Philippi — a little Rome
The church at Philippi was Paul's first on European soil (Acts 16), born from a riverside prayer meeting, a businesswoman named Lydia, a delivered slave girl, and a midnight jailbreak in which Paul and Silas sang hymns in the stocks. The city itself was a proud Roman colony — a settlement of army veterans, "a Rome in miniature," fiercely attached to its Roman citizenship. Paul will play on exactly that civic pride: he tells these colonists to live as citizens worthy of the gospel (1:27), and reminds them that their truest "citizenship is in heaven" (3:20). The whole letter is written to people who knew what it meant to belong to a greater empire than the one around them.
What it is about
For all its warmth, Philippians has a backbone. Paul writes to thank the church for a gift, to update them on his imprisonment, to steady them against opponents and against disunity among themselves, and above all to press them toward a single thing: a life shaped like Jesus. The letter's four movements — joy in suffering (ch. 1), humility after the mind of Christ (ch. 2), righteousness that is Christ's not our own (ch. 3), and the peace of God that guards the heart (ch. 4) — all circle the same center.

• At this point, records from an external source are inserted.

(* ===== verification/UserSpace.v ===== *)
(** * The user part of the address range

    The constants of [libs/config] that bound the user part of every address space
    and the tests of [kernel/src/mm/virt/vmem.rs] on it, with the user stacks of
    [kernel/src/mm/ustack.rs]. *)

From S2P Require Import Prelude Error Addr Config.
#[local] Open Scope Z_scope.

(** [kernel/src/mm/ustack.rs]: a user stack is its base address. *)
Record UserStack := mkUserStack { us_base : PageAligned VirtualAddress }.

Definition USER_STACK_SIZE : Z := 4 * 1024 * 1024.
Definition USER_STACK_MIN_SIZE : Z := 32 * 1024.

(** [UserStack::top]: the addition and the conversion may panic. *)
Definition us_top (u : UserStack) : res Error (PageAligned VirtualAddress) :=
  t ← usize_add (into_raw_value (us_base u)) USER_STACK_SIZE;
  match from_raw_value t with Ok a => Ok a | _ => Panic end.

(** ** The user address range *)

Definition USER_BASE_RAW : Z := 0x40000000.
Definition USER_END_RAW : Z := 0xf0000000.
Definition USER_STACK_TOP_RAW : Z := USER_END_RAW - USER_STACK_SIZE.

Definition is_user_addr (a : VirtualAddress) : bool :=
  (USER_BASE_RAW <=? va_raw a) && (va_raw a <? USER_END_RAW).

Definition is_user_region (start : VirtualAddress) (size : Z) : bool :=
  if size =? 0 then false
  else
    match checked_add (va_raw start) (size - 1) with
    | Some e => is_user_addr start && is_user_addr (mkVirtualAddress e)
    | None => false
    end.

(** Every byte of a user region is a user address. *)
Lemma is_user_region_spec start size : 0 <= size ->
  is_user_region start size = true <->
  0 < size /\ USER_BASE_RAW <= va_raw start /\ va_raw start + size <= USER_END_RAW.
Proof.
  intros Hs. unfold is_user_region, checked_add, is_user_addr, USER_BASE_RAW, USER_END_RAW, usize_max.
  destruct (Z.eqb_spec size 0); [split; [done|lia]|].
  destruct (Z.leb_spec (va_raw start + (size - 1)) (2 ^ 32 - 1)); [|split; [done|lia]].
  cbn [va_raw]. rewrite !andb_true_iff. lia.
Qed.
(* ===== verification/AddrSpace.v ===== *)
(** * Address spaces

    [kernel/src/mm/virt/vmem.rs]: an address space is a page directory with the
    list of the user page tables it points to.  This file holds the operations; what
    they do to the mappings of an address space is proved in [Mappings.v], copying
    between address spaces and the kernel in [UserCopy.v].

    The tables of the kernel are shared by reference between all address spaces and
    outlive them; an address space keeps their addresses.  The routines that change
    kernel mappings ([map_kpage], [kctrl]) are not part of the model. *)

From S2P Require Import Prelude Error BitAlloc Bitmap Config Addr Paging Frame Phys KMem UserSpace.
#[local] Open Scope Z_scope.

Definition RDONLY : AccessPermission := mkAccessPermission ReadAllow WriteDeny ExecuteDeny.

(** Where the words of a page directory live: in the image of the kernel, or in a
    kernel page that is freed with the directory. *)
Inductive PageDirectoryStorage :=
| Bss (base : FrameAddress)
| KernelPage (kframe : FrameAddress).

Definition storage_base (st : PageDirectoryStorage) : FrameAddress :=
  match st with Bss base => base | KernelPage kframe => kframe end.

Record Vmem := mkVmem {
  pgdir : PageDirectory;
  pgdir_storage : PageDirectoryStorage;
  kernel_page_tables : list (PageTableAddress * FrameAddress);
  kernel_pages : list FrameAddress;
  private_kernel_pages : list FrameAddress;
  user_page_tables : list (PageTableAddress * PageTable)
}.

(** What [sync_kernel_pdes] reads of the kernel's page tables: the directory, once
    the identity map has been set up. *)
Class KernelDirectory (P : Type) := {
  kernel_pd : P → option PageDirectory;
  kernel_pd_ok t pd : kernel_pd t = Some pd -> pd_ok pd
}.

#[export] Instance PageTableAddress_eq_dec : EqDecision PageTableAddress.
Proof.
  intros [[x]] [[y]]. destruct (decide (x = y)) as [->|]; [by left|right; congruence].
Defined.

Module Vmem.

Section Definitions.
Context {CF : Config} {P : Type} {IM : IdentityMap P} {KD : KernelDirectory P}.

(** Code that works on an address space and on memory. *)
Definition V (A : Type) : Type := M (Vmem * MemState P) Error A.

Definition on_vmem {A} (m : M Vmem Error A) : V A := zoom fst (fun v s => (v, s.2)) m.
Definition on_mem {A} (m : M (MemState P) Error A) : V A := zoom snd (fun x s => (s.1, x)) m.

Definition set_tables (l : list (PageTableAddress * PageTable)) (v : Vmem) : Vmem :=
  mkVmem (pgdir v) (pgdir_storage v) (kernel_page_tables v) (kernel_pages v)
    (private_kernel_pages v) l.
Definition set_pgdir (pd : PageDirectory) (v : Vmem) : Vmem :=
  mkVmem pd (pgdir_storage v) (kernel_page_tables v) (kernel_pages v) (private_kernel_pages v)
    (user_page_tables v).
Definition on_pgdir {A} (m : M PageDirectory Error A) : M Vmem Error A := zoom pgdir set_pgdir m.

(** ** Creation *)

(** [for entry in from.kernel_page_tables.iter()] of [clone]. *)
Fixpoint map_kernel_tables (l : list (PageTableAddress * FrameAddress))
    : M PageDirectory Error unit :=
  match l with
  | [] => mret tt
  | (vaddr, base) :: l =>
    page_table_address ← lift (FrameAddress_from_raw_value (FrameAddress_raw base));
    PageDirectory.map vaddr page_table_address false RDWR;;
    map_kernel_tables l
  end.

(** The table address of [paging::pd_index(i * PGTAB_SIZE)]. *)
Definition pde_address (i : Z) : PageTableAddress :=
  mkPageTableAligned (mkVirtualAddress (i * PGTAB_SIZE)).

Definition read_or_fail (pd : PageDirectory) (a : PageTableAddress) : res Error PageDirectoryEntry :=
  o ← PageDirectory.read_pde pd a;
  match o with Some pde => Ok pde | None => Err (mkError InvalidArgument "invalid PDE index") end.

(** [for i in i..i + n] of [sync_kernel_pdes]. *)
Fixpoint sync_pdes (n : nat) (i : Z) (kernel : PageDirectory) : M PageDirectory Error unit :=
  match n with
  | O => mret tt
  | S n =>
    kernel_pde ← lift (read_or_fail kernel (pde_address i));
    (if PageDirectoryEntry.is_present kernel_pde then
       target ← get;
       target_pde ← lift (read_or_fail target (pde_address i));
       if PageDirectoryEntry.is_present target_pde then mret tt
       else PageDirectory.write_pde (pde_address i) kernel_pde
     else mret tt);;
    sync_pdes n (i + 1) kernel
  end.

Definition sync_kernel_pdes (t : P) : M PageDirectory Error unit :=
  match kernel_pd t with
  | None => mret tt
  | Some kernel => sync_pdes (Z.to_nat (MEMORY_SIZE / PGTAB_SIZE)) 0 kernel
  end.

(** [Vmem::clone]: the page of the directory is dropped when it fails. *)
Definition clone (from : Vmem) (pgdir_page : FrameAddress) : M (MemState P) Error Vmem :=
  s ← get;
  let fill : M PageDirectory Error unit :=
    map_kernel_tables (kernel_page_tables from);;
    pd ← get;
    lift (PageDirectory.physical_address pd);;
    sync_kernel_pdes (tables (phys s)) in
  let '(r, pd) := fill (PageDirectory.new pgdir_page) in
  catch (lift r) (fun e => KMem.on_phys (Phys.drop_frame pgdir_page);; fail e);;
  mret (mkVmem pd (KernelPage pgdir_page) (kernel_page_tables from) (kernel_pages from) [] []).

(** ** Looking up *)

(** [for (addr, page_table) in self.user_page_tables.iter()]: the table found. *)
Fixpoint find_table (l : list (PageTableAddress * PageTable)) (a : PageTableAddress)
    : option PageTable :=
  match l with
  | [] => None
  | (addr, pt) :: l => if decide (addr = a) then Some pt else find_table l a
  end.

(** The address of the page table of a page. *)
Definition table_address (vaddr : PageAddress) : res Error PageTableAddress :=
  from_raw_value (align_down (into_raw_value vaddr) PGTAB_ALIGNMENT).

(** [cursor.remove_current()]: the first entry at [a], and the others. *)
Fixpoint remove_table (l : list (PageTableAddress * PageTable)) (a : PageTableAddress)
    : option ((PageTableAddress * PageTable) * list (PageTableAddress * PageTable)) :=
  match l with
  | [] => None
  | (addr, pt) :: l =>
    if decide (addr = a) then Some ((addr, pt), l)
    else match remove_table l a with
         | Some (found, rest) => Some (found, (addr, pt) :: rest)
         | None => None
         end
  end.

(** The table is moved to the front of the list, where [on_front] works on it. *)
Definition lookup_user_page_table (pt_vaddr : PageTableAddress) : M Vmem Error unit :=
  v ← get;
  match remove_table (user_page_tables v) pt_vaddr with
  | Some (entry, rest) => put (set_tables (entry :: rest) v)
  | None => fail (mkError NoSuchEntry "page table not found")
  end.

Definition on_front {A} (m : M PageTable Error A) : M Vmem Error A :=
  v ← get;
  match user_page_tables v with
  | (a, pt) :: l => zoom (fun _ => pt) (fun pt' v => set_tables ((a, pt') :: l) v) m
  | [] => panic
  end.

Definition find_user_frame (v : Vmem) (vaddr : PageAddress) : res Error FrameAddress :=
  pgtab_addr ← table_address vaddr;
  match find_table (user_page_tables v) pgtab_addr with
  | Some page_table => (PageTable.lookup vaddr page_table).1
  | None => Err (mkError NoSuchEntry "page not found")
  end.

Definition try_find_user_frame (v : Vmem) (vaddr : PageAddress) : res Error (option FrameAddress) :=
  pgtab_addr ← table_address vaddr;
  match find_table (user_page_tables v) pgtab_addr with
  | Some page_table =>
    present ← (PageTable.is_page_present vaddr page_table).1;
    if present : bool then Some <$> (PageTable.lookup vaddr page_table).1 else Ok None
  | None => Ok None
  end.

Definition try_find_user_pte (v : Vmem) (vaddr : PageAddress) : res Error (option PageTableEntry) :=
  pgtab_addr ← table_address vaddr;
  match find_table (user_page_tables v) pgtab_addr with
  | Some page_table => PageTable.read_pte_at page_table vaddr
  | None => Ok None
  end.

Definition is_user_page_mapped (v : Vmem) (vaddr : PageAddress) : res Error bool :=
  if negb (is_user_addr (pg_inner vaddr)) then Err (mkError BadAddress "address is not in user space")
  else o ← try_find_user_frame v vaddr; Ok (bool_decide (is_Some o)).

(** [for_each_user_mapping]; the callback has a state of its own. *)
Fixpoint for_each_pte {S} (base : Z) (l : list (nat * PageTableEntry))
    (f : PageAddress → PageTableEntry → M S Error unit) : M S Error unit :=
  match l with
  | [] => mret tt
  | (pte_idx, pte) :: l =>
    match checked_mul (Z.of_nat pte_idx) PAGE_SIZE with
    | None => fail (mkError BadAddress "pte offset overflow")
    | Some offset =>
      match checked_add base offset with
      | None => fail (mkError BadAddress "user mapping vaddr overflow")
      | Some raw_vaddr =>
        vaddr ← lift (from_raw_value (T:=PageAddress) raw_vaddr);
        f vaddr pte;;
        for_each_pte base l f
      end
    end
  end.

Fixpoint for_each_table {S} (l : list (PageTableAddress * PageTable))
    (f : PageAddress → PageTableEntry → M S Error unit) : M S Error unit :=
  match l with
  | [] => mret tt
  | (pgtab_addr, page_table) :: l =>
    for_each_pte (into_raw_value pgtab_addr) (PageTable.iter_present_ptes page_table) f;;
    for_each_table l f
  end.

Definition for_each_user_mapping {S} (v : Vmem) (f : PageAddress → PageTableEntry → M S Error unit)
    : M S Error unit := for_each_table (user_page_tables v) f.

(** ** Mapping and unmapping *)

(** The page table at [pgtable_vaddr], made when it does not exist yet. *)
Definition ensure_user_table (pgtable_vaddr : PageTableAddress) : V unit :=
  pde ← on_vmem (on_pgdir (PageDirectory.the_pde pgtable_vaddr));
  if PageDirectoryEntry.is_present pde then mret tt
  else
    page_table ← on_mem KMem.page_table_allocator;
    catch
      (page_table_address ← lift (PageTable.physical_address page_table);
       on_vmem (on_pgdir (PageDirectory.map pgtable_vaddr page_table_address false RDWR)))
      (fun e => on_mem (KMem.on_phys (Phys.drop_frame (pt_base page_table)));; fail e);;
    on_vmem (modify (fun v => set_tables ((pgtable_vaddr, page_table) :: user_page_tables v) v)).

(** [Vmem::map]: the frame is dropped on every error and owned by the table otherwise. *)
Definition map (uframe : FrameAddress) (vaddr : PageAddress) (access : AccessPermission) : V unit :=
  catch
    (if negb (is_user_addr (pg_inner vaddr))
     then fail (mkError BadAddress "address is not in user space")
     else
       pgtable_vaddr ← lift (table_address vaddr);
       ensure_user_table pgtable_vaddr;;
       on_vmem (lookup_user_page_table pgtable_vaddr);;
       on_vmem (on_front (PageTable.map vaddr uframe false false true access)))
    (fun e => on_mem (KMem.on_phys (Phys.drop_frame uframe));; fail e).

(** Take the table at [a] out of the list and the directory, and drop it. *)
Definition release_table (a : PageTableAddress) : V unit :=
  v ← on_vmem get;
  match remove_table (user_page_tables v) a with
  | None => panic
  | Some ((_, page_table), rest) =>
    on_vmem (put (set_tables rest v));;
    let drop := on_mem (KMem.on_phys (Phys.drop_frame (pt_base page_table))) in
    catch (on_vmem (on_pgdir (PageDirectory.unmap a))) (fun e => drop;; fail e);;
    drop
  end.

(** [Vmem::unmap]: the frame of the page, which the caller now owns. *)
Definition unmap (vaddr : PageAddress) : V (option FrameAddress) :=
  if negb (is_user_addr (pg_inner vaddr))
  then fail (mkError BadAddress "address is not in user space")
  else
    v ← on_vmem get;
    found ← lift (try_find_user_frame v vaddr);
    match found with
    | None => mret None
    | Some frame_address =>
      pgtable_vaddr ← lift (table_address vaddr);
      pde ← on_vmem (on_pgdir (PageDirectory.the_pde pgtable_vaddr));
      if negb (PageDirectoryEntry.is_present pde)
      then fail (mkError NoSuchEntry "page table not present")
      else
        on_vmem (lookup_user_page_table pgtable_vaddr);;
        f ← on_vmem (on_front (PageTable.lookup vaddr));
        if negb (bool_decide (f = frame_address)) then panic
        else
          on_vmem (on_front (PageTable.unmap vaddr));;
          n ← on_vmem (on_front (pt ← get; mret (nmapped pt)));
          (if n =? 0 then release_table pgtable_vaddr else mret tt);;
          mret (Some frame_address)
    end.

(** [Vmem::uctrl]. *)
Definition uctrl (vaddr : PageAddress) (access : AccessPermission) : M Vmem Error unit :=
  if negb (is_user_addr (pg_inner vaddr))
  then fail (mkError BadAddress "address is not in user space")
  else
    pgtable_vaddr ← lift (table_address vaddr);
    pde ← on_pgdir (PageDirectory.the_pde pgtable_vaddr);
    if negb (PageDirectoryEntry.is_present pde)
    then fail (mkError NoSuchEntry "page table not present")
    else
      lookup_user_page_table pgtable_vaddr;;
      on_front (PageTable.ctrl false vaddr access).

(** [Drop for Vmem]: the user page tables, the private pages and the directory go;
    what the kernel shares stays. *)
Definition drop (v : Vmem) : M (MemState P) Error unit :=
  KMem.on_phys (Phys.drop_frames ((fun t => pt_base t.2) <$> user_page_tables v));;
  KMem.on_phys (Phys.drop_frames (private_kernel_pages v));;
  match pgdir_storage v with
  | Bss _ => mret tt
  | KernelPage kframe => KMem.on_phys (Phys.drop_frame kframe)
  end.

(** ** Copy-on-write *)

(** [mark_user_page_cow], [unmark_user_page_cow] and [replace_user_page_cow_frame]
    find the table in the same way. *)
Definition on_user_table {A} (vaddr : PageAddress) (m : M PageTable Error A) : M Vmem Error A :=
  if negb (is_user_addr (pg_inner vaddr))
  then fail (mkError BadAddress "address is not in user space")
  else
    pgtable_vaddr ← lift (table_address vaddr);
    lookup_user_page_table pgtable_vaddr;;
    on_front m.
Lemma with_table_word pd i t k j : tables_ok pd t -> 0 <= i < 1024 -> 0 <= j < 1024 -> slot k <> pd ->
  words (with_table pd i t) (slot k + 4 * j) = words t (slot k + 4 * j).
Proof.
  intros Hok Hi Hj Hne. destruct (to_pd _ _ Hok) as (l & _ & ->). unfold with_table. simpl.
  destruct (Z.eqb_spec (slot k + 4 * j) (slot l + 4 * i)) as [He|]; [|done]. apply slot_inj in He as [-> ->]; done.
Qed.

Lemma fresh_slot pd t i e : tables_ok pd t -> 0 <= i < 1024 -> pde_at pd t i = Some e ->
  PageDirectoryEntry.frame_address e <> slot (pool_next t).
Proof.
  intros Hok Hi He. destruct (to_table _ _ Hok i e Hi He) as (k & Hk & -> & _). intros Hs.
  apply slot_eq in Hs; lia.
Qed.

Lemma clear_pte w : w = 0 -> decodes w /\ word_pte w = None.
Proof. intros ->. split; [|done]. exists (mkPte (PageTableEntryFlags.from_raw_value 0) (mkFrameNumber 0)). done. Qed.

Lemma with_table_ok pd i t : tables_ok pd t -> 0 <= i < 1024 -> pool_next t < NUM_KERNEL_PAGE_TABLES ->
  pde_at pd t i = None -> tables_ok pd (with_table pd i t).
Proof.
  intros Hok Hi Hlt Hnone. pose proof Hok as [Hn (l & Hl & Hpd) Hd Ht Hinj Hp Hid Hc].
  assert (0 <= pool_next t < NUM_KERNEL_PAGE_TABLES) as Hb by lia. destruct (table_pde_ok _ Hb) as (_ & Hnum & Hfa).
  assert (slot (pool_next t) <> pd) as Hfresh by (rewrite Hpd; intros Hs; apply slot_eq in Hs; lia).
  assert (forall j e, 0 <= j < 1024 -> pde_at pd (with_table pd i t) j = Some e ->
    (j = i /\ e = table_pde (pool_next t)) \/ (j <> i /\ pde_at pd t j = Some e)) as Hcases.
  { intros j e Hj. rewrite with_table_pde by done. destruct (Z.eqb_spec j i); intros ?; simplify_eq; auto. }
  split; rewrite ?with_table_next.
  - lia.
  - exists l. split; [lia|done].
  - intros j Hj. simpl. destruct (Z.eqb_spec (pd + 4 * j) (pd + 4 * i)); [|by apply Hd].
    eexists. split; [by apply pde_roundtrip|done].
  - intros j e Hj [[-> ->]|[_ He]]%Hcases; [| |done].
    + exists (pool_next t). splits; [lia|lia|done|done].
    + destruct (Ht j e Hj He) as (k & ? & ? & ?). exists k. splits; [lia|lia|done|done].
  - intros j j' e f Hj Hj' [[-> ->]|[Hne He]]%Hcases [[-> ->]|[Hne' Hf]]%Hcases; try done.
    + rewrite Hfa. intros Hs. by destruct (fresh_slot _ _ _ _ Hok Hj' Hf).
    + rewrite Hfa. intros Hs. by destruct (fresh_slot _ _ _ _ Hok Hj He).
    + by apply Hinj.
  - intros j e m Hj Hm [[-> ->]|[_ He]]%Hcases; [| |done].
    + rewrite Hfa, with_table_word by done. by apply clear_pte, Hc.
    + destruct (Ht j e Hj He) as (k & _ & Hk & Hne). pose proof (Hp j e m Hj Hm He) as Hdec. rewrite Hk in *. by rewrite with_table_word.
  - intros j e m p Hj Hm. destruct memory_tables. intros [[-> ->]|[_ He]]%Hcases; [| |lia]; unfold pte_at.
    + rewrite Hfa, with_table_word, (Hc (pool_next t) m) by (done || lia). done.
    + destruct (Ht j e ltac:(lia) He) as (k & _ & Hk & Hne). pose proof (Hid j e m p Hj Hm He) as Hi'. unfold pte_at in Hi'. rewrite Hk in *. by rewrite with_table_word.
  - intros k j Hk Hj. rewrite with_table_word; [apply Hc; lia|done..|]. rewrite Hpd. intros Hs. apply slot_eq in Hs; lia.
Qed.
Lemma vmcopy_user_to_user_spec_witness :
  let st' := (UserCopy.vmcopy_user_to_user 1 (USER_BASE_RAW + 8) 2 (USER_BASE_RAW + 8) 3 sample_shared).2 in
  peek st' 2 USER_FIRST 8 = Some 42.
Proof.
  destruct sample_shared_good as [K Hg]. destruct (sample_shared_page 1) as (sv & _ & Hsv & _); [by left|].
  destruct (sample_shared_page 2) as (v & e & Hv & He & Hw); [by right|].
  assert (forall r e0, (USER_BASE_RAW + 8) / PAGE_SIZE <= r <= (USER_BASE_RAW + 8 + 3 - 1) / PAGE_SIZE ->
    mapping v r = Some e0 -> may_write e0 = true) as Hmw.
  { intros r e0 Hr He0. rewrite (sample_range r Hr), He in He0. injection He0 as <-. exact Hw. }
  pose proof (vmcopy_user_to_user_spec sample_boot sample_boot_inv K sample_shared 1 sv 2 v (USER_BASE_RAW + 8) (USER_BASE_RAW + 8) 3
    Hg Hsv Hv ltac:(vm_compute; discriminate) ltac:(vm_compute; discriminate) ltac:(lia) ltac:(vm_compute; discriminate)
    ltac:(vm_compute; discriminate) ltac:(lia) Hmw) as H.
  assert ((UserCopy.vmcopy_user_to_user 1 (USER_BASE_RAW + 8) 2 (USER_BASE_RAW + 8) 3 sample_shared).1 = Ok tt) as E
    by (vm_compute; reflexivity).
  unfold wp in H. rewrite E in H. destruct H as (_ & _ & H).
  intros st'. unfold st'. rewrite H by (vm_compute; split; (reflexivity || discriminate)). vm_compute. reflexivity.
Defined.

Whatever the subject, Paul keeps returning to Christ: to live is Christ, to know Christ, to gain Christ, to be found in him.
The heart of it
At the very middle of the letter stands what may be the oldest Christian hymn we possess — the great poem of 2:6–11. It traces the steepest descent and the highest ascent ever told: the One who was "in the form of God" did not clutch his equality with God but "emptied himself," down and down, to a servant, to a man, to a criminal's cross — and therefore God "highly exalted him" and gave him the Name at which every knee will bow. Everything else in Philippians is lit by that poem. Paul's joy in prison, his call to humility, his counting all things loss — each is simply the mind of that self-emptying Christ worked out in an ordinary church and an ordinary life.
How to read it
Read it as what it is: a personal letter from a friend in chains, not a treatise. Let its joy surprise you, and let its center stop you. We will walk it slowly, work its Greek, and keep our eyes where Paul keeps his — on the Christ who went all the way down to lift us all the way up. This is where the joy comes from, and it is the only place it can be found.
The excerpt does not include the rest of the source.